Infilai due dita dentro di me, decise, senza preliminari, replicando la brutalità che mi stava raccontando. Ah... Soffocai un gemito, portandomi immediatamente il dorso della mano libera sulla bocca, premendo forte contro le labbra. Non doveva sentirmi. Non doveva capire che mi stavo masturbando sulla sua voce, sul suo orgasmo.
«Ci sei, pulcino?» mi chiese Ross, notando il silenzio. «S-sì...» dissi, spostando la mano per un secondo. «Sto ascoltando.»
«Beh, mi ha distrutta,» sussurrò lei, e sentivo che stava sorridendo nel buio. «Spingeva così forte che i bicchieri tremavano sul lavandino. Io mi tenevo al marmo per non cadere e urlavo. Cazzo, gli ho riempito il collo di graffi. Quando lui ha iniziato a venire, mi ha presa per i capelli, mi ha tirato la testa all'indietro e... Dio, sono venuta in un modo pazzesco. Avevo i crampi alle gambe, Chiara.»
Mi mossi più veloce. Le mie dita pompavano dentro di me al ritmo delle sue spinte immaginarie, mentre il pollice torturava il mio centro sensibile. Nella mia testa non c'era Rob. Nella mia testa c'era lei. Era lei contro il bancone della mia immaginazione. La sentivo ansimare al telefono e sovrapponevo quel respiro ai movimenti della mia mano.
«Lo sento ancora addosso,» mormorò Ross, sognante, incurante dell'effetto che le sue parole avevano su di me. «Quell'attrito, la pressione... è stato perfetto.»
La tensione nel mio basso ventre arrivò al punto di rottura. Le parole "attrito" e "pressione", dette con la sua voce roca, furono la goccia decisiva. Chiusi gli occhi, stringendo i denti sulla carne della mia mano per non urlare. Inarcai la schiena dal materasso, venendo con spasmi così violenti e profondi che tutto il corpo prese a tremare incontrollabilmente. Le mie dita si serrarono all'interno delle pareti umide, assorbendo ogni ondata di quel piacere silenzioso e disperato. Mi manco letteralmente l'aria.

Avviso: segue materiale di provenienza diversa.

(* ===== verification/Extras.v ===== *)
(** Files injected into a VM: internal/shim/extras on the host (annotations.go,
    builder.go, file.go, manager.go) and vminit/extras/extract.go in the guest.

    An archive is its whole entries and, where the writer stopped in the middle of
    one, that entry; a hard link is a second name of an inode.  SHA-256 and JSON
    decoding are parameters. *)
From stdpp Require Import sorting.
From S2P Require Import Prelude GoStrings GoText GoState.
Open Scope Z_scope.

(** ** The files asked for *)

Record File := mkFile { DestPath : string; SourcePath : string; Mode : Z }.
Record FileConfig := mkFileConfig { cfg_Source : string; cfg_Mode : Z }.

#[export] Instance File_eq_dec : EqDecision File.
Proof. solve_decision. Defined.

Definition NewFile := mkFile.
Definition AnnotationFiles : string := "io.spin.extras.files".
Definition IsAbs (path : string) : bool := is_rooted path.

Section annotations.
(** Decoding gives the members of the object in the order the loop visits them;
    [stat] is os.Stat of a source. *)
Context (unmarshal : string → res (list (string * FileConfig))) (stat : string → option error).

Fixpoint collect (m : list (string * FileConfig)) (files : list File) : res (list File) :=
  match m with
  | [] => Ok files
  | (destPath, cfg) :: m' =>
      if negb (IsAbs destPath) then Err (errorf ("extras: destination path must be absolute: " +:+ destPath))
      else
        let cleanSource := Clean (cfg_Source cfg) in
        if negb (IsAbs cleanSource) then Err (errorf ("extras: source path must be absolute: " +:+ cfg_Source cfg))
        else match stat cleanSource with
             | Some e => Err (wrap ("extras: source file not found " +:+ cleanSource) e)
             | None => collect m' (files ++ [NewFile destPath cleanSource (if cfg_Mode cfg =? 0 then 420 else cfg_Mode cfg)])
             end
  end.

Definition FromAnnotations (annotations : option (gmap string string)) : res (list File) :=
  match annotations ≫= lookup AnnotationFiles with
  | None => Ok []
  | Some filesJSON =>
      if decide (filesJSON = "") then Ok []
      else match unmarshal filesJSON with
           | Err e => Err (wrap ("parse " +:+ AnnotationFiles +:+ " annotation") e)
           | Ok m => collect m []
           end
  end.
End annotations.

(** The builder collects them. *)
Definition Add (destPath sourcePath : string) (mode : Z) (b : list File) : list File :=
  b ++ [NewFile destPath sourcePath mode].
Definition AddExecutable (destPath sourcePath : string) (b : list File) : list File := Add destPath sourcePath 493 b.
Definition IsEmpty (b : list File) : bool := (length b =? 0)%nat.

(** ** The host's files *)

Record entry := mkEntry { te_name : string; te_mode : Z; te_data : string }.
Record archive := mkArchive { ar_entries : list entry; ar_cut : option entry }.
Definition empty_file : archive := mkArchive [] None.

Record hostfs := mkHost { h_names : gmap string nat; h_inodes : gmap nat archive; h_next : nat }.

(** What the system answers: opening and reading a source for hashing; its size,
    and what is then read of it, for archiving; whether the archive format can
    encode a header. *)
Record extrasEnv := mkExtrasEnv {
  xe_sha : string → string;
  xe_hash_open : string → option error;
  xe_hash_read : string → res string;
  xe_stat : string → res Z;
  xe_open : string → res (string * option error);
  xe_header : string → Z → Z → option error;
  xe_mkdir : option error;
  xe_create : string → option error;
  xe_link : option error
}.

Section host.
Context (env : extrasEnv).

Definition dest_le (f g : File) : Prop := String.le (DestPath f) (DestPath g).
#[export] Instance dest_le_dec : RelDecision dest_le.
Proof. intros f g. unfold dest_le. apply _. Defined.

(** What is fed to the hash. *)
Fixpoint digest_input (files : list File) (h : string) : res string :=
  match files with
  | [] => Ok h
  | f :: files' =>
      match xe_hash_open env (SourcePath f) with
      | Some e => Err (wrap ("open " +:+ SourcePath f) e)
      | None => match xe_hash_read env (SourcePath f) with
                | Err e => Err (wrap ("hash " +:+ SourcePath f) e)
                | Ok data => digest_input files' (h +:+ DestPath f +:+ fmt_d (Mode f) +:+ data)
                end
      end
  end.

Definition computeHash (files : list File) : res string :=
  let! d := digest_input (merge_sort dest_le files) "" in Ok (xe_sha env d).

(** Writing [data] of an entry announced with [size] bytes. *)
Definition put_entry (f : File) (size : Z) (data : string) (ar : archive) : archive :=
  let e := mkEntry (DestPath f) (Mode f) (str_take (Z.to_nat size) data) in
  if Z.of_nat (String.length data) <? size then mkArchive (ar_entries ar) (Some e)
  else mkArchive (ar_entries ar ++ [e]) None.

Definition missed : error := errorf "archive/tar: missed writing bytes".
Definition too_long : error := errorf "archive/tar: write too long".

(** The loop of [createTar]: the error, and what has been written.  A header after
    an entry that is cut is refused; closing the archive does not complete it, and
    its error is dropped. *)
Fixpoint tar_loop (files : list File) (ar : archive) : option error * archive :=
  match files with
  | [] => (None, ar)
  | f :: files' =>
      match xe_stat env (SourcePath f) with
      | Err e => (Some (wrap ("stat " +:+ SourcePath f) e), ar)
      | Ok size =>
          match (match ar_cut ar with Some _ => Some missed | None => xe_header env (DestPath f) (Mode f) size end) with
          | Some e => (Some (wrap ("write header for " +:+ DestPath f) e), ar)
          | None =>
              match xe_open env (SourcePath f) with
              | Err e => (Some (wrap ("open " +:+ SourcePath f) e), put_entry f size "" ar)
              | Ok (data, rerr) =>
                  let ar' := put_entry f size data ar in
                  match (if size <? Z.of_nat (String.length data) then Some too_long else rerr) with
                  | Some e => (Some (wrap ("copy " +:+ DestPath f) e), ar')
                  | None => tar_loop files' ar'
                  end
              end
          end
      end
  end.

(** os.Create: an existing file is truncated, whatever other names it has. *)
Definition os_Create (path : string) : ST hostfs nat := λ w,
  match xe_create env path with
  | Some e => (Err e, w)
  | None => match h_names w !! path with
            | Some i => (Ok i, mkHost (h_names w) (<[i := empty_file]> (h_inodes w)) (h_next w))
            | None => (Ok (h_next w), mkHost (<[path := h_next w]> (h_names w))
                         (<[h_next w := empty_file]> (h_inodes w)) (S (h_next w)))
            end
  end.

Definition write_inode (i : nat) (ar : archive) : ST hostfs () :=
  modify (λ w, mkHost (h_names w) (<[i := ar]> (h_inodes w)) (h_next w)).

Definition createTar (path : string) (files : list File) : ST hostfs () :=
  do! i := os_Create path in
  let '(e, ar) := tar_loop files empty_file in
  write_inode i ar ;;!
  match e with Some e => fail e | None => ret tt end.

Definition not_found : error := mkError ErrNotFound "no such file or directory".
Definition os_Open (path : string) : ST hostfs nat := λ w,
  match h_names w !! path with Some i => (Ok i, w) | None => (Err not_found, w) end.

Definition os_Link (old new : string) : ST hostfs () := λ w,
  match xe_link env, h_names w !! old, h_names w !! new with
  | None, Some i, None => (Ok tt, mkHost (<[new := i]> (h_names w)) (h_inodes w) (h_next w))
  | None, Some _, Some _ => (Err (mkError ErrAlreadyExists "file exists"), w)
  | Some e, _, _ => (Err e, w)
  | None, None, _ => (Err not_found, w)
  end.

(** The source is read after the destination has been created. *)
Definition copyFile (src dst : string) : ST hostfs () :=
  do! i := os_Open src in
  do! j := os_Create dst in
  modify (λ w, mkHost (h_names w) (<[j := default empty_file (h_inodes w !! i)]> (h_inodes w)) (h_next w)).

Definition mkdirAll : ST hostfs () := lift (match xe_mkdir env with Some e => Err e | None => Ok tt end).

Definition GetOrCreateDisk (cacheDir stateDir : string) (files : list File) : ST hostfs string :=
  if decide (files = []) then ret ""
  else
    do! hash := wrapping "compute hash" (lift (computeHash files)) in
    wrapping "create cache dir" mkdirAll ;;!
    let cachePath := path_Join [cacheDir; hash +:+ ".tar"] in
    let stateDiskPath := path_Join [stateDir; "extras.tar"] in
    do! w := get in
    if decide (is_Some (h_names w !! cachePath)) then
      do! r := attempt (os_Link cachePath stateDiskPath) in
      match r with
      | Ok _ => ret stateDiskPath
      | Err _ => wrapping "copy cached disk" (copyFile cachePath stateDiskPath) ;;! ret stateDiskPath
      end
    else
      wrapping "create tar" (createTar cachePath files) ;;!
      do! r := attempt (os_Link cachePath stateDiskPath) in
      match r with
      | Ok _ => ret stateDiskPath
      | Err _ => wrapping "link cached disk" (copyFile cachePath stateDiskPath) ;;! ret stateDiskPath
      end.
End host.

Definition DefaultCacheDir : string := "/var/cache/spin-stack/extras".
Definition NewManager (cacheDir : string) : string := if decide (cacheDir = "") then DefaultCacheDir else cacheDir.

Definition content (w : hostfs) (path : string) : option archive := h_names w !! path ≫= λ i, h_inodes w !! i.

(** ** The guest *)

Record guestfs := mkGuest { g_files : gmap string (Z * string); g_marker : bool }.

Record guestEnv := mkGuestEnv {
  ge_open : string → option error;
  ge_mkdir : string → option error;
  ge_create : string → option error;
  ge_copy : string → option error;
  ge_umask : Z;
  ge_write_marker : option error
}.

Section guest.
Context (env : guestEnv).

(** Opening for writing: the mode is given to a new file only, and only its
    permission bits. *)
Definition open_trunc (path : string) (mode : Z) (g : guestfs) : guestfs :=
  let m := match g_files g !! path with Some (m, _) => m | None => Z.land (Z.land mode 511) (Z.lnot (ge_umask env)) end in
  mkGuest (<[path := (m, "")]> (g_files g)) (g_marker g).
Definition write_file (path data : string) (g : guestfs) : guestfs :=
  mkGuest (alter (λ f, (f.1, data)) path (g_files g)) (g_marker g).

Definition unexpected_eof : error := errorf "unexpected EOF".

Definition extract_file (e : entry) (whole : bool) : ST guestfs () :=
  let destPath := Clean (te_name e) in
  wrapping ("create parent dir for " +:+ destPath)
    (lift (match ge_mkdir env (Dir destPath) with Some x => Err x | None => Ok tt end)) ;;!
  wrapping ("create file " +:+ destPath)
    (lift (match ge_create env destPath with Some x => Err x | None => Ok tt end)) ;;!
  modify (open_trunc destPath (te_mode e)) ;;!
  match ge_copy env destPath with
  | Some x => fail (wrap ("extract file " +:+ destPath) x)
  | None => modify (write_file destPath (te_data e)) ;;!
            if whole then ret tt else fail (wrap ("extract file " +:+ destPath) unexpected_eof)
  end.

«Ecco,» sospirò Ross, facendo un altro tiro di sigaretta. «Spero di averti fatto sorridere un po' e distolta dai pensieri su quello stronzo.» Il mio cuore martellava nelle orecchie. Rimasi immobile, aspettando che i tremiti si placassero, cercando di riprendere il controllo del fiato. Tolsi le dita, bagnate e tremanti. «Sì...» sussurrai, la voce rotta e soffiata. «Mi hai distratta. Grazie, Ross.»
«Di niente, occhi blu. Domani passo da te, facciamo una colazione come si deve e parliamo, ok? Fatti una bella dormita. Fanculo Marco.» «Fanculo Marco,» ripetei debolmente. «Buonanotte, Ross.»
«Notte, sorellina.» La chiamata si chiuse con un click. Il silenzio della mia stanza mi piombò addosso con il peso di un macigno. Lasciai cadere il telefono sulle coperte. Ero sudata, sfinita, il sesso che ancora pulsava di piacere. Ma l'unica cosa che sentivo era il sapore amaro dell'ennesimo orgasmo rubato. Ero totalmente, inesorabilmente distrutta.